La responsabilisation des usagers, une modalité contestée de gouvernance des déchets ménagers : étude de la réception d’une politique locale de réduction des déchets par la population ciblée

Maxence Mautray

Article complet du #93 | Qu’est-ce qu’une vie sobre ?

FR : L’émergence, depuis près d’une décennie, d’enjeux écologiques associés à la réduction des déchets, entraîne la mise en place de politiques locales incitatives par les collectivités en responsabilité de la collecte et du traitement des déchets ménagers. Ces politiques visent à écologiser la gestion des déchets des ménages, par l’usage d’instruments d’action publique de diverses natures : informationnels, tarifaires et techniques. L’étude sociologique, par entretiens semi-directifs menés auprès des habitants, de la mise en place d’une telle politique dans un territoire rural et précaire permet de mettre en lumière une réception contestée de la part de la population. Les résistances sont de natures multiples : tout d’abord, le service public des déchets n’est pas perçu comme un acteur dont les injonctions au changement de comportement au quotidien sont légitimes, car sa probité est remise en cause dans le même temps par l’organisation et l’efficacité de l’industrie du recyclage. Ensuite, la tarification incitative est largement perçue comme une facture supplémentaire injuste, car ce financement ne comporte pas de logique redistributive. Enfin, la mise en place de l’apport volontaire de tous les flux de déchets est largement vécue comme le retrait d’un des derniers services de proximité en zone rurale. Bien que l’on puisse croire que ce sentiment de rejet se focalise contre l’écologisation de l’action publique des déchets, il est bien plus orienté en fait vers la réorganisation de la collectivité territoriale étudiée, démontrant la centralité des questions de communication et de fiscalité du service public dans les réponses politiques à la crise écologique.
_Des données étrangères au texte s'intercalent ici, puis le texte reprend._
Lemma uprintint_ok w k z :
  emits_some (denotes (Num w k z)) (uprintint o z (conv_base k) (match k with CDec => true | _ => false end)).
Proof.
  assert (2 ≤ conv_base k ≤ 16) as Hb by (destruct k; cbn; lia).
  set (l := rev (uprintint_buf (s32 z) (conv_base k) (match k with CDec => true | _ => false end))).
  assert (denotes (Num w k z) l ∧ u8 <$> l = l) as [Hl Hu].
  { subst l. unfold uprintint_buf. cbn [denotes]. unfold is_number.
    pose proof (s32_range z) as Hz. pose proof (u32_range z) as Hz'.
    assert (u32 (s32 z) = u32 z) as Hs by apply u32_s32.
    assert (∀ x, u8 <$> rev (uprintint_digits 32 x (conv_base k)) = rev (uprintint_digits 32 x (conv_base k))) as Hu8.
    { intros x. change (fmap (M:=list) u8) with (map u8). rewrite map_rev. f_equal. by apply uprintint_digits_u8. }
    destruct k; cbn [shown andb conv_base] in *.
    - destruct (Z.ltb_spec (s32 z) 0).
      + rewrite rev_app_distr. cbn [rev app]. split.
        * eexists. split; [done|]. rewrite u32_small by lia. apply uprintint_numeral; lia.
        * rewrite fmap_cons, Hu8. done.
      + rewrite app_nil_r. split; [|apply Hu8]. rewrite u32_small by lia. apply uprintint_numeral; lia.
    - rewrite app_nil_r, Hs. split; [|apply Hu8].
      destruct (Z.ltb_spec (u32 z) 0); [lia|]. apply uprintint_numeral; lia.
    - rewrite app_nil_r, Hs. split; [|apply Hu8].
      destruct (Z.ltb_spec (u32 z) 0); [lia|]. apply uprintint_numeral; lia. }
  exists l. split; [done|]. rewrite <- Hu. by apply emits_putcs.
Qed.

Fixpoint ptr_digits (n : nat) (x : Z) : list Z :=
  match n with
  | O => []
  | S n' => nthZ 0 udigits (Z.shiftr x 60) :: ptr_digits n' (u64 (Z.shiftl x 4))
  end.

Lemma shiftr60 x : 0 ≤ x < 2 ^ 64 → 0 ≤ Z.shiftr x 60 < 16.
Proof. intros Hx. rewrite Z.shiftr_div_pow2 by lia. split; [apply Z.div_pos; lia|apply Z.div_lt_upper_bound; lia]. Qed.

Lemma uprintptr_loop_ok n x : 0 ≤ x < 2 ^ 64 → emits fd o (ptr_digits n x) (uprintptr_loop n o x).
Proof.
  revert x. induction n as [|n IH]; intros x Hx; cbn [ptr_digits uprintptr_loop]; [apply emits_ret|].
  pose proof (u8_udigits _ (shiftr60 x Hx)) as [Hu _].
  apply (emits_bind fd o [_]); [rewrite <- Hu at 1; by apply emits_putc|].
  intros _. apply IH. apply u64_range.
Qed.

Lemma numeral_val_cons base c l :
  numeral_val base (c :: l) = digit_val c * base ^ zlen l + numeral_val base l.
Proof.
  induction l as [|d l IH] using rev_ind.
  - unfold numeral_val, zlen. cbn. lia.
  - change (c :: l ++ [d]) with ((c :: l) ++ [d]). rewrite !numeral_val_snoc, IH. unfold zlen.
    rewrite length_app, Nat2Z.inj_add. cbn [length]. rewrite Z.pow_add_r by lia. change (base ^ Z.of_nat 1) with (base ^ 1). rewrite Z.pow_1_r. ring.
Qed.

Lemma ptr_digits_length n x : length (ptr_digits n x) = n.
Proof. revert x. induction n as [|n IH]; intros x; cbn; [done|]. by rewrite IH. Qed.

Lemma shift4 x : 0 ≤ x < 2 ^ 64 → u64 (Z.shiftl x 4) = 16 * (x mod 2 ^ 60).
Proof.
  intros Hx. rewrite Z.shiftl_mul_pow2 by lia. unfold u64.
  change (2 ^ 64) with (2 ^ 60 * 2 ^ 4). rewrite Z.mul_mod_distr_r by lia. lia.
Qed.

Lemma ptr_digits_val n x :
  (n ≤ 16)%nat → 0 ≤ x < 2 ^ 64 →
  numeral_val 16 (lower <$> ptr_digits n x) = x / 2 ^ (64 - 4 * Z.of_nat n).
Proof.
  revert x. induction n as [|n IH]; intros x Hn Hx.
  - cbn [ptr_digits fmap list_fmap]. change (numeral_val 16 []) with 0. symmetry. apply Z.div_small. cbn. lia.
  - cbn [ptr_digits]. rewrite fmap_cons, numeral_val_cons.
    rewrite lower_udigits, digit_val_digits by (by apply shiftr60).
    rewrite IH by (lia || apply u64_range). unfold zlen. rewrite length_fmap, ptr_digits_length.
    rewrite shift4 by done. rewrite Z.shiftr_div_pow2 by lia.
    set (k := 64 - 4 * Z.of_nat (S n)). replace (64 - 4 * Z.of_nat n) with (4 + k) by lia.
    rewrite Z.pow_add_r by lia. change (2 ^ 4) with 16. rewrite Z.div_mul_cancel_l by lia.
    assert (2 ^ 60 = 16 ^ Z.of_nat n * 2 ^ k) as E60.
    { change 16 with (2 ^ 4). rewrite <- Z.pow_mul_r, <- Z.pow_add_r by lia. f_equal. lia. }
    assert (x = (x / 2 ^ 60 * 16 ^ Z.of_nat n) * 2 ^ k + x mod 2 ^ 60) as Ex.
    { pose proof (Z.div_mod x (2 ^ 60) ltac:(lia)) as Hdm. rewrite <- Z.mul_assoc, <- E60. lia. }
    rewrite Ex at 3. rewrite Z.div_add_l by (apply Z.pow_nonzero; lia). lia.
Qed.

Lemma ptr_digits_in n x : 0 ≤ x < 2 ^ 64 → Forall (λ c, c ∈ udigits) (ptr_digits n x).
Proof.
  revert x. induction n as [|n IH]; intros x Hx; cbn [ptr_digits]; constructor.
  - apply u8_udigits. by apply shiftr60.
  - apply IH, u64_range.
Qed.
Mots clés : déchet, responsabilisation, écologisation, appropriation, résistances, sentiment d’injustice.  

EN: The emergence, over the past decade or so, of ecological issues associated with waste reduction has led to the implementation of local incentive policies by local authorities responsible for the collection and treatment of household waste. These policies are aimed at greening household waste management, using public action instruments of various kinds: informational, pricing and technical. A sociological study, based on semi-directive interviews with residents, of the implementation of such a policy in a rural and precarious area, sheds light on a contested reception on the part of the population. Resistance is multi-faceted: first, the public waste service is not perceived as a legitimate actor to formulate injunctions to change everyday behavior, as its probity is called into question at the same time as the organization and efficiency of the recycling industry. Secondly, incentive-based invoicing is widely perceived as an unfair additional bill, as this type of financing lacks a redistributive logic. Finally, the introduction of voluntary drop-off for all waste streams is widely perceived as the withdrawal of one of the last local services in rural areas. While one might think that this feeling of rejection is focused against the greening of public action on waste, it is much more oriented towards the reorganization of the local authority studied, demonstrating the centrality of issues of communication and taxation of public service in political responses to the ecological crisis.

Keywords: waste, responsibility, greening, appropriation, resistance, sense of injustice.